Dowagiac harvests bumper crop of Cinda’s ‘Garden Gals’

Published 12:58 pm Friday, August 22, 2003

By By JOHN EBY / Dowagiac Daily News
Cinda Slaughter has a green thumb when it comes to making friends of the Garden Gal variety.
If the city's supply of plastic bags should ever be exhausted, Slaughter and her growing gal gang will be the culprits.
Not only do her Garden Gals seem to be hanging out on every block in Dowagiac this summer, they are also turning up in places from Merrillville, Ind., to Wisconsin, with two in Pennsylvania and one in Alabama.
Dressing them makes it fun for her, sort of like an excuse to play with really big dolls.

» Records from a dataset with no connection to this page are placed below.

Lemma held_SelfDestruct a s : wf s -> coded s -> is_addr a -> held s (SelfDestruct a s).
Proof.
  intros Hw Hc Ha. unfold SelfDestruct. pose proof (held_get a s) as H. pose proof (held_live a s) as Hl. destruct (getStateObject a s) as [[o|] s']; cbn [fst snd] in *; [|done].
  destruct (Hl o) as [Ho _]; [done..|]. eapply held_trans; [exact H|]. apply (held_setAccount (withFlags true (so_deleted o) (so_created o) o)).
  - by destruct Ho.
  - apply program_SetBalance.
  - apply keyOf_SetBalance.
Qed.
Lemma loaded_committed s o k : loaded_ok o -> loaded_ok (objGetCommittedState s o k).2.
Proof.
  intros [Hc Hk]. unfold objGetCommittedState, getStorageTrie. destruct (_ !! k); [by split|]. destruct (sd_snap s); [|by split]. case_bool_decide; [by split|].
  by destruct (sn_Storage _ _ _).
Qed.
Lemma loaded_state s o k : loaded_ok o -> loaded_ok (objGetState s o k).2.
Proof. intros Ho. unfold objGetState. destruct (_ !! k); [done|]. by apply loaded_committed. Qed.
Lemma held_SetCode a c s : wf s -> coded s -> is_addr a -> code_small (CSetCode a c) -> held s (SetCode a c s).2.
Proof using codes_hashed keccak_len.
  intros Hw Hc Ha Hs. unfold SetCode. destruct (held_getOrNewContract a s Hw Hc Ha) as (H1 & H2 & H3). destruct (GetOrNewSmartContract a s) as [o s'].
  cbn [fst snd] in *. pose proof (loaded_Code o H3 H2) as H4. destruct (Code o) as [prev o']. cbn [fst snd] in *. eapply held_trans; [exact H1|].
  eapply held_trans; [|apply held_put]; [by apply held_other|]. unfold setCode. destruct (isProgram (so_account o')) eqn:Hp; [|done].
  split; [|objfields; destruct H4 as [_ H4]; by destruct (so_account o')]. intros c' Hc'. objfields. subst c. cbn in Hs. split; [done|]. unfold CodeHash. objfields. by destruct (so_account o').
Qed.
Lemma held_SetState a k v s : wf s -> coded s -> is_addr a -> held s (SetState a k v s).
Proof using keccak_len.
  intros Hw Hc Ha. unfold SetState. destruct (held_getOrNewContract a s Hw Hc Ha) as (H1 & H2 & H3). destruct (GetOrNewSmartContract a s) as [o s'].
  cbn [fst snd] in *. assert (loaded_ok (objGetState s' o k).2) as H4 by (by apply loaded_state). destruct (objGetState s' o k) as [prev o']. cbn [snd] in H4.
  eapply held_trans; [exact H1|]. case_bool_decide; [by apply held_put|].
  eapply held_trans; [|apply held_put; by destruct H4; split]. by apply held_other.
Qed.

(** Every command. *)
Lemma run_held c s s' : cmd_ok c -> cmd_reads c -> code_small c -> wf s -> coded s -> run c s = Ok s' -> held s s'.
Proof using codes_hashed keccak_len.
  intros Hok Hrd Hsm Hw Hc Hr. destruct c; cbn [run cmd_ok cmd_reads] in *; try (injection Hr as <-).
  all: unfold AddBalance, SubBalance, SetBalanceAt, IncNonce, SetNonceAt.
  all: try match goal with |- context [GetOrNewStateObject ?a ?s] =>
    pose proof (held_getOrNewObject a s Hw Hc Hok) as (H1 & H2 & H3); destruct (GetOrNewStateObject a s) as [o s1]; cbn [fst snd] in *;
    eapply held_trans; [exact H1|] end.
  - destruct (amount =? 0); [|apply held_setAccount; [done|apply program_SetBalance|apply keyOf_SetBalance]]. destruct (empty_ o); [|apply held_refl]. unfold touch. case_bool_decide; by apply held_other.
  - destruct (amount =? 0); [apply held_refl|apply held_setAccount; [done|apply program_SetBalance|apply keyOf_SetBalance]].
  - apply held_setAccount; [done|apply program_SetBalance|apply keyOf_SetBalance].
  - apply held_setAccount; [done|apply program_SetNonce|apply keyOf_SetNonce].
  - apply held_setAccount; [done|apply program_SetNonce|apply keyOf_SetNonce].
  - by apply held_SetCode.
  - by apply held_SetState.
  - by apply held_SelfDestruct.
  - unfold SelfDestruct6780. pose proof (held_get a s) as H. destruct (load_spec a s Hw) as (s1 & He & Hj & Hw1 & _). rewrite He in *. cbn in H.
    destruct (live (view s a)) as [o|]; [|done]. destruct (so_created o); [|done]. eapply held_trans; [exact H|]. apply held_SelfDestruct; [done| |done]. by apply H.
  - unfold SetTransientState. case_bool_decide; by apply held_other.
  - by apply held_carry.
  - by apply held_carry.
  - by apply held_carry.
  - by apply held_other.
  - unfold AddPreimage. destruct (sd_preimages s !! hash); by apply held_other.
  - by apply held_other.
  - unfold SubRefund in Hr. destruct (_ <? _); [done|]. injection Hr as <-. by apply held_other.
  - unfold AddAddressToAccessList. destruct (AddAddress _ a) as [[|] al]; by apply held_other.
  - unfold AddSlotToAccessList in Hr. destruct (AddSlot _ a slot) as [[[am sm] al]| | |]; try done. injection Hr as <-. destruct am, sm; by apply held_other.
  - apply held_get.
  - apply (held_getter a (fun _ => Code)); try done. intros s0 o Ho Hl. by apply loaded_Code.
  - apply (held_getter a (fun s o => objGetState s o key)); try done. intros s0 o Ho _. by apply loaded_state.
  - apply (held_getter a (fun s o => objGetCommittedState s o key)); try done. intros s0 o Ho _. by apply loaded_committed.
Qed.

(** ** The relations of the interface *)

(** What is known of the trie and of the flat snapshot below, which the machine leaves alone. *)
Context {bl : Below}.

(** The flat snapshot holds no storage of accounts that do not exist. *)
Definition snap_ok (s : StateDB) : Prop := forall sn a k, sd_snap s = Some sn -> is_addr a -> readAccount s a = None ->
  sn_Storage sn (keccak a) (keccak k) = None.
Record good_ (s : StateDB) : Prop := {
  gd_wf : wf s;
  gd_counted : counted s;
  gd_sorted : StronglySorted Z.lt (sd_validRevisions s).*1;
  gd_next : Forall (fun r => r.1 < sd_nextRevisionId s) (sd_validRevisions s);
  gd_coded : coded s;
  gd_snap : snap_ok s;
  gd_below : below (sd_trie s) (sd_snap s)
}.
Definition within_ (id : Z) (g s : StateDB) : Prop := good_ g /\ exists revs es,
  sd_validRevisions s = sd_validRevisions g ++ (id, length (entries g)) :: revs /\ entries s = entries g ++ es /\ undoes es g s.

(** What contracts own. *)
Record same_ (s t : StateDB) : Prop := {
  sm_balance a : is_addr a -> (GetBalanceAt a s).1 = (GetBalanceAt a t).1;
  sm_nonce a : is_addr a -> (GetNonceAt a s).1 = (GetNonceAt a t).1;
  sm_codeHash a : is_addr a -> (GetCodeHashAt a s).1 = (GetCodeHashAt a t).1;
  sm_code a : is_addr a -> (GetCodeAt a s).1 = (GetCodeAt a t).1;
  sm_state a k : is_addr a -> (GetStateAt a k s).1 = (GetStateAt a k t).1;
  sm_committed a k : is_addr a -> (GetCommittedStateAt a k s).1 = (GetCommittedStateAt a k t).1;
  sm_selfDestructed a : is_addr a -> (HasSelfDestructed a s).1 = (HasSelfDestructed a t).1;
  sm_transient a k : GetTransientState a k s = GetTransientState a k t;
  sm_logs h : GetLogs h s = GetLogs h t
}.

#[export] Instance StateDB_StateRel : Spec.StateRel := {|
  Spec.good := good_; Spec.alike := equiv; Spec.same := same_; Spec.within := within_
|}.

#[export] Instance same_equivalence : Equivalence same_.
Proof.
  split.
  - by split.
  - intros s t H. split; intros; symmetry; by apply H.
  - intros s t u H1 H2. split; intros; (etransitivity; [by apply H1|by apply H2]).
Qed.

(** ** Commands *)

Lemma snap_held s s' : held s s' -> snap_ok s -> snap_ok s'.
Proof.
  intros [Ht Hs _] Hok sn a k. rewrite Hs, (readAccount_same s' s) by done. apply Hok.
Qed.
Lemma steps_ext es s s' : good_ s -> steps es s s' -> held s s' -> Spec.ext s s'.
Proof.
  intros [Hw Hc Hs Hn Hcd Hsn Hbl] [U W E C R] Hh. unfold revisions in R. injection R as R1 R2. split.
  - split; rewrite ?R1, ?R2; auto; [by apply Hh|by eapply snap_held|by rewrite (hd_trie _ _ Hh), (hd_snap _ _ Hh)].
  - intros id g [Hg (revs & es0 & Hr & He & Hu)]. split; [done|]. exists revs, (es0 ++ es). rewrite R1, E, He, app_assoc. split_and!; try done. by eapply undoes_trans.
Qed.
Lemma run_ext c s s' : cmd_ok c -> cmd_reads c -> code_small c -> good_ s -> run c s = Ok s' -> Spec.ext s s'.
Proof using codes_hashed keccak_addresses keccak_len.
  intros Hok Hrd Hsm Hg Hr. destruct (run_step keccak_len keccak_addresses c s s' Hok (gd_wf s Hg) Hr) as [es Hst]. eapply steps_ext; [done|exact Hst|].
  apply (run_held c); try done; apply Hg.
Qed.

Like geese, you can dress them for the holidays. Slaughter's Christmas Garden Gal wore a long red dress with a white shawl over her shoulders and a fur cape, fur hat and white muffler to complete the ensemble.
A friend in Cassopolis wanted one, so Slaughter gave it her one as a gift. People who noticed it in the friend's greenhouse began asking around. Slaughter was soon invited to bring some to the farm market.
With her son, Jacob, 14, helping her cut PVC pipe, she assembles the figures with wire and "tons" of plastic bags.
They are deceivingly lifelike at a glance to drivers motoring down a road. Breezes rustle the skirts on these elegantly-outfitted scarecrows. Their bendable poses suggest movement and bob almost imperceptibly on their PVC spines, though enough to elicit doubletakes from drivers.
In the city where flowers surround houses in narrow beds, at dusk the figures look like burglars about to hoist themselves through windows.
Slaughter sent $5 for plans on the Internet, but they were constructed from wood and "they were nothing like what I do."
She produces custom pieces on request.
She made a fireman for Terry Dodd on Clyborn. "(Auto racing's) Dale Jarrett's over on Third Avenue. I find it strange. Most women like them and you can tell they're really looking at them while their husbands..," she imitates a deep sigh and impatient huffing.
Slaughter has a varied background. She worked for Magistrate Matt Amersdorfer, at the radio station, sold newspaper advertising and used her degree as a legal assistant to work for several lawyers.
She also worked for Visiting Nurses.
She also makes small flower arrangements in gardening gloves and "flowers" from plates and saucers.